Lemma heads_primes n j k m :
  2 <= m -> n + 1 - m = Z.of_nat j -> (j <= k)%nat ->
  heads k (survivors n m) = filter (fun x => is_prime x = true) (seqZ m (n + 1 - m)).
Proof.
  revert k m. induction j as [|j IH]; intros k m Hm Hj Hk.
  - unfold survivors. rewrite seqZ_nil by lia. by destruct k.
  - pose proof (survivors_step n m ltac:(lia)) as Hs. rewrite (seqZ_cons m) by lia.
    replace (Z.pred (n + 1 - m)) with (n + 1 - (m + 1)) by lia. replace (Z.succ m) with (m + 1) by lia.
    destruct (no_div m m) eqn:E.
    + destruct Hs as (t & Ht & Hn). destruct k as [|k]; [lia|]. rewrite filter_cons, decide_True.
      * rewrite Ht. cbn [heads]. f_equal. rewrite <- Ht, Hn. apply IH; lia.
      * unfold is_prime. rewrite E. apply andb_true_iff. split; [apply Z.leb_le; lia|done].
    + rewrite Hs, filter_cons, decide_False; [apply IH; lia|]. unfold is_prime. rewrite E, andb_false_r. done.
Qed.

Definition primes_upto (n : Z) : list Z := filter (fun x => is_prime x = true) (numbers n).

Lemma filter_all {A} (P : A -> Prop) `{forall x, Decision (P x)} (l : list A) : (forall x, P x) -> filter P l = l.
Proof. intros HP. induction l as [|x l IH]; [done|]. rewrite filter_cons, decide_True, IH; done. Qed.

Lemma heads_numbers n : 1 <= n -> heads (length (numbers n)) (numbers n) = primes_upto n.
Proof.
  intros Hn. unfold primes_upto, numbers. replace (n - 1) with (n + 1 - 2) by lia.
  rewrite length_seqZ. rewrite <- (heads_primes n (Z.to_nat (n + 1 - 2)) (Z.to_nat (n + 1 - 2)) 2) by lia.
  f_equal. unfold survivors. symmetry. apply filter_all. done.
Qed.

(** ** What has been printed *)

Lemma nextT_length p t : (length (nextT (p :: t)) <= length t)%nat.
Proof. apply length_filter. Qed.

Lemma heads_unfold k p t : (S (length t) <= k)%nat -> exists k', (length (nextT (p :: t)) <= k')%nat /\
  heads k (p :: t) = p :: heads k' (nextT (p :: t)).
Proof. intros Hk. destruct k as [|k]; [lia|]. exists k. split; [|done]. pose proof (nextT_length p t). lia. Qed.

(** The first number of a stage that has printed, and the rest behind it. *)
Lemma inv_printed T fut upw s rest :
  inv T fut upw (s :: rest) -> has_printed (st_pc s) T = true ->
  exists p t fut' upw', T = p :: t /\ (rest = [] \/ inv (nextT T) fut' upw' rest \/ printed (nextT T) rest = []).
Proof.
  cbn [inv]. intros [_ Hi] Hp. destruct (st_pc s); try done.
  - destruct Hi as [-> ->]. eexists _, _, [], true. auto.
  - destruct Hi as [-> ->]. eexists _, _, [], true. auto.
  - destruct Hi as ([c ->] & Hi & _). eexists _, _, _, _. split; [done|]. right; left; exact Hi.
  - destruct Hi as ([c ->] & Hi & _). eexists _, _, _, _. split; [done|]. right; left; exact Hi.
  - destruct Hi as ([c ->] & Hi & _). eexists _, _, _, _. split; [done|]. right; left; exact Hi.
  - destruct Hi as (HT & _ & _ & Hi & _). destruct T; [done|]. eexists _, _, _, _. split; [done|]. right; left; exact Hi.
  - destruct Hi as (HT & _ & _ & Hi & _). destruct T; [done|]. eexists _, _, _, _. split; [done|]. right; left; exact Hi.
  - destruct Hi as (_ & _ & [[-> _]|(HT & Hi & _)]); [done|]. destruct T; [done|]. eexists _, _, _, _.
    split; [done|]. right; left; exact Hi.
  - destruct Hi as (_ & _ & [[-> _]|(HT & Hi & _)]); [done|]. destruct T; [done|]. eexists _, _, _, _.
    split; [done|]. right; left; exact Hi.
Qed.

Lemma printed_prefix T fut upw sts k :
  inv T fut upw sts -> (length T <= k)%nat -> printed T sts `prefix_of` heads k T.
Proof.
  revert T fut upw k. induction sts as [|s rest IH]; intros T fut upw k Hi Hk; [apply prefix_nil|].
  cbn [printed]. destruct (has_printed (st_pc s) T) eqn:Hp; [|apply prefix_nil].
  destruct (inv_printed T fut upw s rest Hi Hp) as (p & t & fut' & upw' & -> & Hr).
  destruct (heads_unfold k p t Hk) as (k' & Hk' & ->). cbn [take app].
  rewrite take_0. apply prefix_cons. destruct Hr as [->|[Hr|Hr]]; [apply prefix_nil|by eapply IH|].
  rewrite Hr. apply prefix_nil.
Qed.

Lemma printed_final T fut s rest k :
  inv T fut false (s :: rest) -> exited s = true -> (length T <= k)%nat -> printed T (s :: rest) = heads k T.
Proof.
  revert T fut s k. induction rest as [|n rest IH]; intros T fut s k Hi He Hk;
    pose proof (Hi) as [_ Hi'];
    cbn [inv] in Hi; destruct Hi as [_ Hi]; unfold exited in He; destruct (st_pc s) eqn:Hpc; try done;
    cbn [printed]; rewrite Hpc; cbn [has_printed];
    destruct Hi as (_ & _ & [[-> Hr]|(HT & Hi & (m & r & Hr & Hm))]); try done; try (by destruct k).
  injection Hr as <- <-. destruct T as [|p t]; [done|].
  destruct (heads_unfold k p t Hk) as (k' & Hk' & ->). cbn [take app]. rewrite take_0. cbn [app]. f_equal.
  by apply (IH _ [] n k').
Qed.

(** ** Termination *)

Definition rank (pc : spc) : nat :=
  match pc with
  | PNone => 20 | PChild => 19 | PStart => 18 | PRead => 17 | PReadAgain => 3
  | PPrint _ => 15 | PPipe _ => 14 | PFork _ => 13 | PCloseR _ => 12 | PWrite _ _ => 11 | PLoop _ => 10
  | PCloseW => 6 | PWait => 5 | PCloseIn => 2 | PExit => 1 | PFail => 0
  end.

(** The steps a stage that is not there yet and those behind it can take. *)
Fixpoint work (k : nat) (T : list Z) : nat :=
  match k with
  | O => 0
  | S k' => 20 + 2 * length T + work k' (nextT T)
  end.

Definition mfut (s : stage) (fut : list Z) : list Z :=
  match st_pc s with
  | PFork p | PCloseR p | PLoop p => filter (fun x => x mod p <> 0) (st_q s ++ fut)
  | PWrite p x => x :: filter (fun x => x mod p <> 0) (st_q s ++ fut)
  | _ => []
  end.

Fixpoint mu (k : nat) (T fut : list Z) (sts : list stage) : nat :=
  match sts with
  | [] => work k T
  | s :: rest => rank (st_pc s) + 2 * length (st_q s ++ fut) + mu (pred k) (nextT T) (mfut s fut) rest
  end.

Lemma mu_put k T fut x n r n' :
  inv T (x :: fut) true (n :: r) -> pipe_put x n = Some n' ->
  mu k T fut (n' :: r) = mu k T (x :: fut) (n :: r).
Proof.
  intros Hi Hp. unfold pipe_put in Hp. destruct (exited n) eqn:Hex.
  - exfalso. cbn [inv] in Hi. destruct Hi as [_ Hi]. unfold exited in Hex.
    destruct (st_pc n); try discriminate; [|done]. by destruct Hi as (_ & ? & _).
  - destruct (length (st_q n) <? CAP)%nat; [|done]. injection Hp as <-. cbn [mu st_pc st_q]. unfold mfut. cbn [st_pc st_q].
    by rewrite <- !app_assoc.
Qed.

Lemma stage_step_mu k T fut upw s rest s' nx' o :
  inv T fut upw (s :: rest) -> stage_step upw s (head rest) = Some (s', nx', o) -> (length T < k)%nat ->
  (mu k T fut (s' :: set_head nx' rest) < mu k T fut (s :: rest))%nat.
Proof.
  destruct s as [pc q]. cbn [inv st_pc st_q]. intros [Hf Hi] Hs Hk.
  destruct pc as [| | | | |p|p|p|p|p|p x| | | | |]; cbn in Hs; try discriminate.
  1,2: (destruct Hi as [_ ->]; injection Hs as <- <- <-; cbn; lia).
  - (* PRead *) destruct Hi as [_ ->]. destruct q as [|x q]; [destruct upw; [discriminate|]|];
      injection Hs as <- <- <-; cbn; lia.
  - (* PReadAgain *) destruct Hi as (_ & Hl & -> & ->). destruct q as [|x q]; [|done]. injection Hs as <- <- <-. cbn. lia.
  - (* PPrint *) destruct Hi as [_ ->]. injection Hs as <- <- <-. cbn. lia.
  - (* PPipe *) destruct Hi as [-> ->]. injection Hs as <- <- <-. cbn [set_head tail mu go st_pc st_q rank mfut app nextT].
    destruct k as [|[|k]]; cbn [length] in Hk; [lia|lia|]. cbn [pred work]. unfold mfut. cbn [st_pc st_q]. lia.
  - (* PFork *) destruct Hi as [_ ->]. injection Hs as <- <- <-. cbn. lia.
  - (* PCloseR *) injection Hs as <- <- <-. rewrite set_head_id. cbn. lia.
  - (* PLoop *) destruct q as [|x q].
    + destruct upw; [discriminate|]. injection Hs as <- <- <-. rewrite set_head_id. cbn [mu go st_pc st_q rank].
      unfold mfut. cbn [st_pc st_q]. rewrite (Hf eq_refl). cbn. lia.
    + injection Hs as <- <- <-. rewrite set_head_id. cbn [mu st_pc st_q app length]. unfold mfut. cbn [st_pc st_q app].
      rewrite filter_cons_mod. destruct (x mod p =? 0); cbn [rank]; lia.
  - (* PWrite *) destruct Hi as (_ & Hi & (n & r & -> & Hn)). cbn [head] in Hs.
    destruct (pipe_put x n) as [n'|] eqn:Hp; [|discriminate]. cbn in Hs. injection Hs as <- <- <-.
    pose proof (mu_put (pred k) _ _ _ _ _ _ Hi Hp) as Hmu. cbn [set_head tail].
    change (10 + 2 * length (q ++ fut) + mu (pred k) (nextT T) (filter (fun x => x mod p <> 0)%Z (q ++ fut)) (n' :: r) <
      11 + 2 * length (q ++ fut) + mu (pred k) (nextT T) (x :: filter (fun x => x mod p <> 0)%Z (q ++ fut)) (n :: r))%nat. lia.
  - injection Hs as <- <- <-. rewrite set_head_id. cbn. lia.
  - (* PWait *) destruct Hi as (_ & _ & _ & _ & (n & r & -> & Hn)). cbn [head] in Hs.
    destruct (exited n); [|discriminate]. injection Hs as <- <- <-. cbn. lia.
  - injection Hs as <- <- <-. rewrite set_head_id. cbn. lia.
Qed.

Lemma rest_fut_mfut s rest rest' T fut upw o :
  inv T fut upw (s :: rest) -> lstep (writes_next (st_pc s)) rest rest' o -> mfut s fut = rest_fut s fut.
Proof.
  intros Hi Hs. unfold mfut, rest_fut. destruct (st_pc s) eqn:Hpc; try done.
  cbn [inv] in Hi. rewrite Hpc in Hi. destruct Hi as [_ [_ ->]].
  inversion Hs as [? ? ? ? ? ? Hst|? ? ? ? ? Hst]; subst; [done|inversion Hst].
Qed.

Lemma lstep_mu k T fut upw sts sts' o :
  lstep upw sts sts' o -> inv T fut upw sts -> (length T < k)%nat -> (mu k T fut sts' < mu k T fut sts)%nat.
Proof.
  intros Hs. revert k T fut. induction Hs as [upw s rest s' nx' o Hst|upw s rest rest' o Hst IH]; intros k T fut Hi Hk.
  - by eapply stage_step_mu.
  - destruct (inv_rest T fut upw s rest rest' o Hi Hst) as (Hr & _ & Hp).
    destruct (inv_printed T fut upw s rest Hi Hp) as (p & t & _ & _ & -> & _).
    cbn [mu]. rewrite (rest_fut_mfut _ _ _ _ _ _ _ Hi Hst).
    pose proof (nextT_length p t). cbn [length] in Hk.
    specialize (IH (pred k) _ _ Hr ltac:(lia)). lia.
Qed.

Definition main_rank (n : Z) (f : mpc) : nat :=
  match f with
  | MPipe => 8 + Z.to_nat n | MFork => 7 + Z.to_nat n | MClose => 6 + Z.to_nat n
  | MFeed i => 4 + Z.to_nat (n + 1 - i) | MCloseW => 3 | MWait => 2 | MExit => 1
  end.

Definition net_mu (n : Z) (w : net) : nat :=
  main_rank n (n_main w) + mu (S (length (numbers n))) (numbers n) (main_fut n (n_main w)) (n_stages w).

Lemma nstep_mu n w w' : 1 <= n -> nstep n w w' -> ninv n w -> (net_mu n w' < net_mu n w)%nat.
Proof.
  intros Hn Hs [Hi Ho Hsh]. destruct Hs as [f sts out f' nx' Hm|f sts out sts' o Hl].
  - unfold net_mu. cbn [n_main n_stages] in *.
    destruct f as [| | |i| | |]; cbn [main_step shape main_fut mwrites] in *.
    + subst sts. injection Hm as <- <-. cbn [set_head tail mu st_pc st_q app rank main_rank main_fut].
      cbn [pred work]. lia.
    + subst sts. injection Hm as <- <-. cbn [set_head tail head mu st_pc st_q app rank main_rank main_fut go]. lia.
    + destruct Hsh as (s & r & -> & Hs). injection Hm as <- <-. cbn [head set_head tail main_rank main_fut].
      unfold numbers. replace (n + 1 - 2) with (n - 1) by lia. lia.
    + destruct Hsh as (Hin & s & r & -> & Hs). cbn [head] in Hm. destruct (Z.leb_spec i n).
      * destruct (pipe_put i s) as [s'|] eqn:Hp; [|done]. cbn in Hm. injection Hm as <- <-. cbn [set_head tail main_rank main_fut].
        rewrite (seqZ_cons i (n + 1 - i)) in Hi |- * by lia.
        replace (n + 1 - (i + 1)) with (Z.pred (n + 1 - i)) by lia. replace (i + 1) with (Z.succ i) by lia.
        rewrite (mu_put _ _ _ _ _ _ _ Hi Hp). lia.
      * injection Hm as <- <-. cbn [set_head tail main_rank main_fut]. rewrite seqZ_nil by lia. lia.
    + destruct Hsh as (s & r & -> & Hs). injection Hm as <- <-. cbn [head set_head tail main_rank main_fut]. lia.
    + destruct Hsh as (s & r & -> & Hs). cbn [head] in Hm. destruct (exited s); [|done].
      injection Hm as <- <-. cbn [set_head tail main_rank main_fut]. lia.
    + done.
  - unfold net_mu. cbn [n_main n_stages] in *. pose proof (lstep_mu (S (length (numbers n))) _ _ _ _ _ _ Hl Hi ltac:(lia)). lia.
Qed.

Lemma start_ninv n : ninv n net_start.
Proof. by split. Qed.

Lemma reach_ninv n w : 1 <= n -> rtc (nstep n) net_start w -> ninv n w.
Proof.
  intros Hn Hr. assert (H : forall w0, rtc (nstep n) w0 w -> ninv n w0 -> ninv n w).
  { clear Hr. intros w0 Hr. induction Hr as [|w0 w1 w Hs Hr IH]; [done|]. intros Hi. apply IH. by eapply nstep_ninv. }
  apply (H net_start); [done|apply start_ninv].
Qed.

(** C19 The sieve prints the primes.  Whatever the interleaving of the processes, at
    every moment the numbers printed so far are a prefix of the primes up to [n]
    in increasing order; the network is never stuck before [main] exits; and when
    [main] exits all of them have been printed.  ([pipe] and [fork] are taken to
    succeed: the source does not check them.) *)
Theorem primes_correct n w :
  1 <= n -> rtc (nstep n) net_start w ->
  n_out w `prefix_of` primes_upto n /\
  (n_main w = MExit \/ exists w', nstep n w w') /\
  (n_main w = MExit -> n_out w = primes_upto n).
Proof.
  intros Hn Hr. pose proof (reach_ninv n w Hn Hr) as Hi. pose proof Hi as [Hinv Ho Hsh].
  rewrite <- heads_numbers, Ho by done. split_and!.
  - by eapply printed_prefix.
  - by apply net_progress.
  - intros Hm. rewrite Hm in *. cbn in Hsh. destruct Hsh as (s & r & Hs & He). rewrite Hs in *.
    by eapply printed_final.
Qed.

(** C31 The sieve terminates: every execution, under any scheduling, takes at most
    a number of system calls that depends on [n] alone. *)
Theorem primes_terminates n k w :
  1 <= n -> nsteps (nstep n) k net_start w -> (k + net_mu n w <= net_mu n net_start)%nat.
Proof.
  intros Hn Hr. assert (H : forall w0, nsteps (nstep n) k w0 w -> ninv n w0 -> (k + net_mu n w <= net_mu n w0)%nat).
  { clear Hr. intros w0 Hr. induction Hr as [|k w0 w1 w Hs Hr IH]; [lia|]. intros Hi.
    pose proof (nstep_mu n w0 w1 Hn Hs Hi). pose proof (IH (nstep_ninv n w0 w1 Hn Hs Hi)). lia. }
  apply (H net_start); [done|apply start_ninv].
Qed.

= = = = =

WORK ITEM
Among the records, find every line holding the word "Definition" and copy it.

FINISHED EXERCISE
Definition primes_upto (n : Z) : list Z := filter (fun x => is_prime x = true) (numbers n).
Definition rank (pc : spc) : nat :=
Definition mfut (s : stage) (fut : list Z) : list Z :=
Definition main_rank (n : Z) (f : mpc) : nat :=
Definition net_mu (n : Z) (w : net) : nat :=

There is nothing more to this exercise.